Apple, Biometrics, Daily Updates, Future Ear Radio, Hearables, Wearables

Wearables Grow Up (Future Ear Daily Update 9-19-19)

Wearables Grow Up

One of my favorite podcasts, a16z, recently created a secondary, news-oriented show, “16 minutes.” 16 Minutes is great because the host, Sonal Chokshi (who also hosts the a16Z podcast), brings on various in-house experts from a16Z’s venture capital firm to provide insight into each week’s news topics. This week, Sonal brought on general partner, Vijay Pande, to discuss the current state of wearable computing. For today’s update, I want to highlight this eight minute conversation (it was one of two topics covered on this week’s episode – fast-forward to 7:45), and build on some of the points Sonal and Vijay make during their chat.

The conversation begins by covering a recent deal struck by the government of Singapore and Fitbit. Singaporeans will be able to register to receive a Fitbit Inspire band for free if they commit to paying $10 a month for a year of the company’s premium coaching service. This is part of Fitbit’s pivot toward a SaaS business, and a stronger focus about informing users about what the data being gathered actually means. Singapore’s Health Promotion Board will therefore have a sizeable portion of its population (Fitbit’s CEO projects 1 million of the 5.6 citizens will sign up), monitoring their data consistently via wearable devices that can be tied to each citizen’s broader medical records.

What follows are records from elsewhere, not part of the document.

(** The clock, checked on every pair of readings that are not past its end. *)
Definition passes_at (timeout : Z) (b m : nat) : bool :=
  let deadline := attempt_deadline (sim_time b) timeout in
  (negb (isfinite deadline) || dle (dsub deadline (sim_time m)) dzero) &&
  negb (dlt (dmul (dsub (sim_time m) (sim_time b)) (of_int 1000)) (of_int timeout)).
Lemma sim_clock_passes : clock_passes (W := sim) 64 500.
Proof.
  assert (Hcap : ∀ n, sim_time n = sim_time (min n 128)).
  { intros n. destruct (decide (n < 128)%nat); [by rewrite Nat.min_l by lia|]. rewrite Nat.min_r by lia. unfold sim_time.
    rewrite (proj2 (Nat.ltb_ge n 64)), (proj2 (Nat.ltb_ge n 128)) by lia. done. }
  assert (Hall : forallb (fun b => forallb (passes_at 500 b) (filter (fun m => min (b + 64) 128 ≤ m)%nat (seq 0 129))) (seq 0 129) = true)
    by (by vm_compute).
  rewrite forallb_forall in Hall.
  intros b k Hk. cbn [time_of sim_laws]. rewrite (Hcap b), (Hcap (b + k)%nat).
  specialize (Hall (min b 128) ltac:(apply in_seq; lia)). rewrite forallb_forall in Hall.
  specialize (Hall (min (b + k) 128)). unfold passes_at in Hall.
  apply andb_true_iff in Hall as [H1 H2].
  - split; [intros Hf; by rewrite Hf in H1|by apply negb_true_iff in H2].
  - apply list_elem_of_In, list_elem_of_filter. split; [lia|]. apply list_elem_of_In, in_seq. lia.
Qed.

This then leads to a broader conversation about the ways in which wearables have been maturing, and in many ways, wearables are growing up. To Vijay’s point, we’re moving way beyond step-counting into much more clinically relevant measurable data. Consumer wearables that are increasingly being outfit with more sophisticated, medical-grade sensors, combined with the longitudinal data that can be gathered since they’re being worn all day, creates a combination not yet seen before. Previously, we’ve been limited to sporadic data that’s really only gathered when we’re in the doctor’s office. Now, we’re gathering some of the same types of data by the minute, and at the scale of millions and millions of people.

Ryan Kraudel, VP of Marketing at biometric sensor manufacturer Valencell, made me aware of this podcast episode (thanks, Ryan) and added some really good points on twitter about what he’s been observing these past few years. A big part of what’s different between today’s wearables and the first generation devices is the combination of more mature sensors that are proliferating at scale and the machine learning and AI layer that’s being overlaid on top to assess what the data is telling us, which has become more sophisticated as well.

To Sonal’s point, we’ve been benchmarking our data historically against the collective averages of the population, rather than benchmarking our data against our own personal data, because we haven’t had the ability to gather the personal data in the ways that we can now. When you’re recording longitudinal data over a long period of time, such as multiple years, you start to get really accurate baseline measurements unique to each individual.

This enables a level of personalization that will open the door to preventative health use cases. This has been a big application that I’ve been harping on for a while – the ability to have AI/ML assess your wearable data constantly to help identify risks in your data, based on your own historical cache of data that’s years and years old. Therefore, you enable the ability for the user to be notified of threats to their health data. To Vijay’s point at the end, in the near future, our day-to-day will not be that different but what we’re learning will be radically different, as you’ll be measuring certain metrics multiple times per day, rather than once a year during your check up.